Chi ha
letto “Sottomissione” sappia che “Serotonina”
(La nave di Teseo), l’ultima fatica
letteraria di Michel Houellebecq, è
di tutt’altra pasta.
“Dio è uno sceneggiatore mediocre … e più in
generale Dio è un mediocre, nella sua creazione non c’è niente che non abbia il
segno dell’approssimazione e dell’insuccesso, quando non quello della
cattiveria pura e semplice.”.
Tristezza,
morire di tristezza. Solitudine. Un tocco algido, quasi mortifero, che si inala
in tutta la narrazione. Una narrazione chiazzata da insistenti immagini
pornografiche, che ripercorrono tutto lo scibile delle perversioni sessuali,
dalla zoofilia alla pedofilia, percependo il lettore per tutto il tempo il fetore
del marchese De Sade. Non v’è empatia. Non v’è. I personaggi sono scrutati dal
di fuori; il di dentro si è perduto, è nascosto da qualche parte, è oggetto di inavvertite
ricerche.
Si
intravede una perenne, percettibilissima barriera fra il soggetto narrante e la
restante umanità, una umanità che non è null’altro che un clangore
insonorizzato di sottofondo che infastidisce la sempre meno latente sociopatia
del protagonista, incapace, assolutamente inabile ad autentiche relazioni
umane.
“Serotonina” è un
cupo inno alla disgregazione umana, un disfacimento morale e psicologico che
non può non travolgere quello fisico e organico: il colesterolo come segno tangibile
premonitore della catastrofe imminente.
Il
lirismo della inutilità dei rapporti sentimentali fra persone. Non sguardi. Non
parole. Non fisicità amorosa. Non più una Morte a Venezia ma la Morte di un individuo
che si nega nella sua corporeità per divenire ectoplasmatico, alieno da se stesso,
osceno deposito di cibo e alcol, oramai monadico ventriloquo.
Houellebecq è un
Moravia transalpino, nelle cui opere la “fica”

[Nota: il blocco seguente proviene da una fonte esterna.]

(** * Call-center assistant: query understanding and retrieval gate

    A shallow embedding of [app/chatbot.py] and of [retrieve_context] from
    [app/rag.py], with the properties of the lexical scorer, the intent
    classifier, the follow-up detector and the confidence-gated answer flow.

    Python values are modelled as follows.
    - [str] is a list of Unicode code points (type [N]), so that the Khmer
      block U+1780..U+17FF can be spoken about; ASCII literals are written
      [py "..."].
    - [float] is IEEE 754 binary64, as Rocq's primitive floats.
    - Calls to the collaborators (sentence encoder, vector store, generative
      model, random source) are oracles; every call is recorded as an
      [Event], and effectful functions return a result together with the
      events they emitted, in order. *)

From Stdlib Require Import NArith ZArith List Bool Lia Sorted.
From Stdlib Require Import Strings.String Strings.Ascii Numbers.DecimalString
  Numbers.DecimalNat.
From Stdlib Require Import Floats.PrimFloat Floats.SpecFloat Floats.FloatOps
  Floats.FloatAxioms.
From stdpp Require Import base decidable countable list gmap.
Import ListNotations.

Local Open Scope N_scope.
Local Open Scope list_scope.

(* ===================================================================== *)
(** ** Python strings *)
(* ===================================================================== *)

Module PyStr.

(** A Python [str]: a sequence of code points. *)
Abbreviation str := (list N).

(** An ASCII literal as a [str]. *)
Fixpoint py (s : string) : str :=
  match s with
  | EmptyString => []
  | String a r => N_of_ascii a :: py r
  end.
Arguments py _%_string.

(** [str.isspace] on one code point: the code points CPython treats as
    white space in [strip()] and [split()]. *)
Definition isspace (c : N) : bool :=
  ((9 <=? c) && (c <=? 13)) || ((28 <=? c) && (c <=? 32))
  || (c =? 133) || (c =? 160) || (c =? 5760)
  || ((8192 <=? c) && (c <=? 8202))
  || (c =? 8232) || (c =? 8233) || (c =? 8239) || (c =? 8287)
  || (c =? 12288).

Fixpoint drop_while (p : N -> bool) (s : str) : str :=
  match s with
  | [] => []
  | c :: r => if p c then drop_while p r else s
  end.

Definition lstrip_by (p : N -> bool) (s : str) : str := drop_while p s.
Definition rstrip_by (p : N -> bool) (s : str) : str :=
  rev (drop_while p (rev s)).

(** [s.strip()] *)
Definition strip (s : str) : str := lstrip_by isspace (rstrip_by isspace s).

(** [c in chars] for a single code point. *)
Definition mem (c : N) (chars : str) : bool := existsb (N.eqb c) chars.

(** [s.rstrip(chars)] *)
Definition rstrip (chars : str) (s : str) : str :=
  rstrip_by (fun c => mem c chars) s.

(** [s.split()]: maximal runs of non-space code points, in order.  [cur]
    holds the word being read, reversed. *)
Fixpoint split_from (cur : str) (s : str) : list str :=
  match s with
  | [] => match cur with [] => [] | _ => [rev cur] end
  | c :: r =>
      if isspace c
      then match cur with
           | [] => split_from [] r
           | _ => rev cur :: split_from [] r
           end
      else split_from (c :: cur) r
  end.

Definition split (s : str) : list str := split_from [] s.

(** [s.startswith(p)] *)
Fixpoint startswith (p s : str) : bool :=
  match p, s with
  | [], _ => true
  | _ :: _, [] => false
  | a :: p', b :: s' => (a =? b) && startswith p' s'
  end.

(** [sub in s] *)
Fixpoint contains (sub s : str) : bool :=
  startswith sub s
  || match s with
     | [] => false
     | _ :: r => contains sub r
     end.

(** [sep.join(parts)] *)
Fixpoint join (sep : str) (parts : list str) : str :=
  match parts with
  | [] => []
  | [p] => p
  | p :: rest => p ++ sep ++ join sep rest
  end.

(** [str(n)] for a non-negative and for an arbitrary [int]. *)
Definition str_of_nat (n : nat) : str :=
  py (NilEmpty.string_of_uint (Nat.to_uint n)).
Definition str_of_Z (z : Z) : str :=
  py (NilZero.string_of_int (Z.to_int z)).

(** Lower-casing of an ASCII code point. *)
Definition ascii_lower (c : N) : N :=
  if (65 <=? c) && (c <=? 90) then c + 32 else c.

Definition isascii (s : str) : bool := forallb (fun c => c <? 128) s.

(** The proposition behind [contains]. *)
Definition Substring (sub s : str) : Prop :=
  exists pre post, s = pre ++ sub ++ post.

End PyStr.
Import PyStr.

(* ===================================================================== *)
(** ** Constants of [app/chatbot.py] *)
(* ===================================================================== *)

Definition GEMINI_MODEL : str := py "gemini-2.5-flash".

(** Banking / tech terms that strongly indicate a real case.  The list is
    kept as written, entry by entry, including the entries of the last
    block that repeat earlier ones. *)
Definition BANK_KEYWORDS : list str := map py
  [ (* products *)
    "account"; "savings"; "current"; "checking";
    "fixed deposit"; "time deposit"; "term deposit";
    "deposit"; "withdrawal"; "withdraw"; "transfer";
    "remittance"; "loan"; "credit"; "card"; "debit";
    "atm"; "cif"; "kyc";
    (* channels / apps *)
    "mobile app"; "mobile banking"; "internet banking";
    "online banking"; "ibanking"; "i-banking"; "app login";
    (* auth / security *)
    "otp"; "one time password"; "one-time password";
    "password"; "pin"; "passcode"; "login"; "log in";
    "locked"; "block"; "blocked"; "lock"; "unlock";
    (* docs / slips *)
    "statement"; "passbook"; "slip";
    (* misc *)
    "fees"; "charges"; "interest"; "rate"; "limit";
    "transaction"; "failed transaction";
    (* login & authentication keywords *)
    "login"; "log in"; "cannot login"; "can't login";
    "failed login"; "mobile app login"; "login issue";
    "password"; "otp"; "verification"; "auth"; "authentication"
  ]%string.

Definition PROBLEM_KEYWORDS : list str := map py
  [ "cannot"; "can't"; "cant";
    "error"; "issue"; "problem"; "failed"; "not working";
    "still cannot"; "still can't"; "doesn't work"; "does not work"
  ]%string.

(** A Python set literal; its members are pairwise distinct, and the code
    only counts the members that occur, so the order is immaterial. *)
Definition SMALLTALK_KEYWORDS : list str := map py
  [ "hi"; "hello"; "hey";
    "good morning"; "good afternoon"; "good evening";
    "thanks"; "thank you"; "thank"; "ok"; "okay";
    "cool"; "great"; "nice";
    "bye"; "goodbye"; "see you";
    "got it"; "understood"
  ]%string.

Definition SMALLTALK_REPLIES : list str := map py
  [ "Sure. What case are you working on?";
    "No problem. Tell me the customer's question when you're ready.";
    "Happy to help. What does the customer need?";
    "Got it. Please type the customer's question."
  ]%string.

(** One history entry: (agent-typed question, assistant response). *)
Definition Turn : Type := str * str.

(** [history[-1][0]], for a non-empty history. *)
Definition last_user_question (history : list Turn) : str :=
  fst (List.last history ([], [])).

(** The two values [classify_intent] returns. *)
Inductive Intent := smalltalk | banking.

Definition Intent_eqb (a b : Intent) : bool :=
  match a, b with
  | smalltalk, smalltalk | banking, banking => true
  | _, _ => false
  end.

(** Continuation markers of [is_followup]. *)
Definition markers : list str := map py
  [ "what about"; "how about"; "and for"; "and then";
    "also"; "too"; "again"; "valid"; "without";
    "are you sure"; "really"
  ]%string.

Definition wh_words : list str := map py
  [ "what"; "how"; "when"; "where"; "why"; "which" ]%string.

(* ===================================================================== *)
(** ** Lexical scoring, follow-up detection, intent classification *)
(* ===================================================================== *)

Section Lexical.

è baricentro e unità di misura di ogni condizione umana. Anche Thomas Mann,
Marcel Proust e quel “trombone” di Goethe sarebbero crollati miseramente dinnanzi
alla lolita di Nabokov.
L’attore
protagonista della storia non possiede l’animo nobile di Conan Doyle, ma quello
putrescente dell’ultimo tragico, orgiastico e coprofilo Pasolini, privato,
però, del puzzo di borgata ed impregnato del raffinato sentore dei quartieri
bene parigini.
Una
vita in eterno crepuscolo, vissuta in modo catacombale, decadente e maledetta
nel solco tracciato da Baudelaire e Verlaine. È la depressione assurta ad arte. “Serotonina” è
un racconto percorso lungo un vicolo apparentemente cieco, apparentemente
immerso in un buio denso, inossidabile, ove non filtra alcuna goccia di luce.
Apparentemente. Solo apparentemente.
In un inaspettato
momento, nello schiudersi del vicolo, ecco che si assiste ad un baluginio, ad
un lampo di luce, ad un raggio di sole che sembra avere contorni umani,
consistenza d’uomo, di un Uomo morto in croce, forse inspiegabilmente, per
questa umanità così mancante di se stessa.